Lemma processLine_shape st line :
  lists_ok false (elements st) = true ->
  starts_with_break (elements st) = false ->
  ends_with_list (elements st) = false ->
  lists_ok false (elements (processLine st line)) = true /\
  starts_with_break (elements (processLine st line)) = false /\
  ends_with_list (elements (processLine st line)) = false.
Proof.
  intros H1 H2 H3.
  destruct (flush_shape st H1 H2 H3) as (F1 & F2 & _).
  unfold processLine.
  destruct (startsWith line (js "## "));
    [apply push_shape; [reflexivity | discriminate | exact F1 | exact F2]|].
  destruct (startsWith line (js "### "));
    [apply push_shape; [reflexivity | discriminate | exact F1 | exact F2]|].
  destruct (startsWith (trim line) (js "* "));
    [cbn [elements]; now repeat split|].
  destruct (trim line);
    [|apply push_shape; [reflexivity | discriminate | exact F1 | exact F2]].
  cbv zeta.
  destruct (elements (flushListItems st)) as [|x els] eqn:E.
  - rewrite E. now repeat split.
  - rewrite <- E in F1, F2.
    apply push_shape; [reflexivity | | exact F1 | exact F2].
    rewrite E. discriminate.
Qed.

Lemma lines_shape lines :
  forall st,
    lists_ok false (elements st) = true ->
    starts_with_break (elements st) = false ->
    ends_with_list (elements st) = false ->
    lists_ok false (elements (fold_left processLine lines st)) = true /\
    starts_with_break (elements (fold_left processLine lines st)) = false /\
    ends_with_list (elements (fold_left processLine lines st)) = false.
Proof.
  induction lines as [|line lines IH]; intros st H1 H2 H3; cbn [fold_left].
  - now repeat split.
  - destruct (processLine_shape st line H1 H2 H3) as (P1 & P2 & P3).
    now apply IH.
Qed.

(** The lines of a block of white space are white space. *)
Lemma splitOn_spaces block :
  forallb isSpace block = true ->
  Forall (fun line => forallb isSpace line = true) (splitOn 10%N block).
Proof.
  induction block as [|c block IH]; cbn [forallb splitOn].
  - intros _. repeat constructor.
  - intros H. apply andb_true_iff in H. destruct H as [Hc Hb].
    specialize (IH Hb). destruct (c =? 10)%N.
    + constructor; [reflexivity | exact IH].
    + destruct (splitOn 10%N block) as [|l ls].
      * repeat constructor. cbn [forallb]. now rewrite Hc.
      * inversion IH; subst. constructor; [|assumption].
        cbn [forallb]. now rewrite Hc.
Qed.

Lemma trim_spaces line : forallb isSpace line = true -> trim line = [].
Proof.
  intros H. rewrite <- blank_spaces in H. unfold blank in H.
  now destruct (trim line).
Qed.

Lemma startsWith_space line a p :
  isSpace (code a) = false -> forallb isSpace line = true ->
  startsWith line (code a :: p) = false.
Proof.
  intros Ha H. destruct line as [|c line]; [reflexivity|].
  cbn [forallb] in H. apply andb_true_iff in H. destruct H as [Hc _].
  cbn [startsWith]. destruct (N.eqb_spec (code a) c) as [<-|]; [|reflexivity].
  congruence.
Qed.
Definition set_active (v : list Float32Array) (s : State) : State :=
  {| lang := lang s; isConnected := isConnected s; isConnecting := isConnecting s;
     isListening := isListening s; error := error s; audioContextRef := audioContextRef s;
     streamRef := streamRef s; sessionRef := sessionRef s; audioQueue := audioQueue s;
     isPlaying := isPlaying s; connectRender := connectRender s; mediaDevices := mediaDevices s;
     sessions := sessions s; liveSessions := liveSessions s; micPending := micPending s;
     processors := processors s; sent := sent s; started := started s; active := v;
     stoppedStreams := stoppedStreams s; closedContexts := closedContexts s |}.

Definition set_stoppedStreams (v : list MediaStream) (s : State) : State :=
  {| lang := lang s; isConnected := isConnected s; isConnecting := isConnecting s;
     isListening := isListening s; error := error s; audioContextRef := audioContextRef s;
     streamRef := streamRef s; sessionRef := sessionRef s; audioQueue := audioQueue s;
     isPlaying := isPlaying s; connectRender := connectRender s; mediaDevices := mediaDevices s;
     sessions := sessions s; liveSessions := liveSessions s; micPending := micPending s;
     processors := processors s; sent := sent s; started := started s; active := active s;
     stoppedStreams := v; closedContexts := closedContexts s |}.

Definition set_closedContexts (v : list AudioContext) (s : State) : State :=
  {| lang := lang s; isConnected := isConnected s; isConnecting := isConnecting s;
     isListening := isListening s; error := error s; audioContextRef := audioContextRef s;
     streamRef := streamRef s; sessionRef := sessionRef s; audioQueue := audioQueue s;
     isPlaying := isPlaying s; connectRender := connectRender s; mediaDevices := mediaDevices s;
     sessions := sessions s; liveSessions := liveSessions s; micPending := micPending s;
     processors := processors s; sent := sent s; started := started s; active := active s;
     stoppedStreams := stoppedStreams s; closedContexts := v |}.

(** The state of a freshly mounted component. *)
Definition mount (l : Lang) (hasMediaDevices : bool) : State :=
  {| lang := l; isConnected := false; isConnecting := false; isListening := false;
     error := None; audioContextRef := None; streamRef := None; sessionRef := None;
     audioQueue := []; isPlaying := false;
     connectRender := {| render_lang := l; render_isConnected := false |};
     mediaDevices := hasMediaDevices; sessions := []; liveSessions := [];
     micPending := []; processors := []; sent := []; started := []; active := [];
     stoppedStreams := []; closedContexts := [] |}.

(** A handler either returns or is left by an exception; the state it has
    reached stays as it is in both cases. *)
Inductive Completion : Type := Normal | Thrown.

(** ** The handlers *)

(** [stopAll], lines 221-234.  The session is not closed: the call is
    commented out in the source. *)
Definition stopAll (s : State) : State :=
  let s := match streamRef s with
           | Some stream => set_stoppedStreams (stoppedStreams s ++ [stream]) s
           | None => s
           end in
  let s := match audioContextRef s with
           | Some audioContext => set_closedContexts (closedContexts s ++ [audioContext]) s
           | None => s
           end in
  let s := setIsConnected false s in
  let s := setIsListening false s in
  setIsConnecting false s.

(** [playNextChunk], lines 198-219.  [createBuffer] raises for a buffer of
    zero frames. *)
Definition playNextChunk (s : State) : Completion * State :=
  if (array_length (audioQueue s) =? 0) || negb (bool_decide (is_Some (audioContextRef s))) then
    (Normal, set_isPlaying false s)
  else
    let s := set_isPlaying true s in
    match audioQueue s with
    | [] => (Normal, s)
    | pcm16 :: rest =>
        let s := set_audioQueue rest s in
        let float32 := to_float32 pcm16 in
        if array_length float32 =? 0 then (Thrown, s) else
        let s := set_started (started s ++ [float32]) s in
        (Normal, set_active (active s ++ [float32]) s)
    end.
(** * PQC_grafana: the hybrid-encryption benchmark client and its two key servers

    A shallow embedding of the three Go programs of the repository:

    - the RSA public-key server   ([rsa-benchmark/main.go]),
    - the ML-KEM public-key server,
    - the AES / RSA / ML-KEM benchmark client (the ticker loop of [main],
      [fetchPublicKey], [fetchMLKEMPublicKey], [encryptAES], [encryptRSA],
      [encryptMLKEM]).

    Go's [float64] is modelled by the binary64 instance of [SpecFloat], Go's
    [int] and [time.Duration] by [Z] with the 64-bit wrap-around written out,
    [[]byte] by [list byte] and Go strings by [string].  The library calls the
    programs make ([encoding/base64], [crypto/cipher], [time]) are modelled
    after the library's behaviour; the cryptographic primitives themselves
    (RSA-OAEP, Kyber encapsulation, the AES block function, key parsing) are
    parameters of the development. *)

From Stdlib Require Import ZArith List Lia Bool Ascii String.
From Stdlib Require Import Strings.Byte.
From Stdlib Require Import Floats.SpecFloat.
Import ListNotations.

Open Scope Z_scope.
(** When no candidate scores above [M], some candidate scores [M], and
    the candidates that score [M] all extract [v], the loop ends with
    [M] and [v]. *)
Lemma fold_reaches_max M v cs best :
  (forall c, In c cs -> candScore ruleSet c <= M) ->
  (forall c, In c cs -> candScore ruleSet c = M -> candValue c = v) ->
  best = {| maxScore := M; maxValue := v |}
  \/ (maxScore best < M /\ exists c, In c cs /\ candScore ruleSet c = M) ->
  fold_left (consider ruleSet) cs best = {| maxScore := M; maxValue := v |}.
Proof.
  revert best; induction cs as [|c cs IH]; intros best Hle Hval Hbest.
  - destruct Hbest as [->|[_ [c [[] _]]]]. reflexivity.
  - cbn [fold_left]. apply IH.
    + intros; apply Hle; now right.
    + intros; apply Hval; [now right|assumption].
    + pose proof (Hle c (or_introl eq_refl)) as Hc.
      destruct Hbest as [->|[Hlt [c' [Hin Hc']]]].
      * left. apply consider_keeps; exact Hc.
      * rewrite consider_eq.
        destruct (Z.gtb_spec (candScore ruleSet c) (maxScore best)) as [Hgt|Hngt].
        -- destruct (Z.eq_dec (candScore ruleSet c) M) as [E|E].
           ++ left. now rewrite (Hval c (or_introl eq_refl) E), E.
           ++ right; split; [simpl; lia|].
              destruct Hin as [<-|Hin]; [contradiction|]. now exists c'.
        -- right; split; [exact Hlt|].
           destruct Hin as [<-|Hin]; [lia|]. now exists c'.
Qed.

End MaximalScore.

Section Icon.

Variable URL_href : string -> string -> option string.

Lemma icon_handlers entry :
  In entry (rules (icon URL_href)) -> snd entry = attr "href".
Proof.
  simpl; intros H.
  repeat (destruct H as [<-|H]; [reflexivity|]). destruct H.
Qed.

(** With a [sizes] attribute that starts with digits, the icon scorer
    overrides whatever base score the rule index gave. *)
Lemma icon_score_16 element base :
  getAttribute element "sizes" = Some "16x16" ->
  applyScorers (icon URL_href) element base = 16.
Proof.
  intros H. unfold applyScorers; simpl.
  unfold scorerStep, iconScorer. now rewrite H.
Qed.

Lemma icon_score_32 element base :
  getAttribute element "sizes" = Some "32x32" ->
  applyScorers (icon URL_href) element base = 32.
Proof.
  intros H. unfold applyScorers; simpl.
  unfold scorerStep, iconScorer. now rewrite H.
Qed.

End Icon.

========================================

• **EXERCISE DESCRIPTION**:
Check each line in the data for the word "main", then report only how many lines contain it.

• **TASK RESPONSE**:
2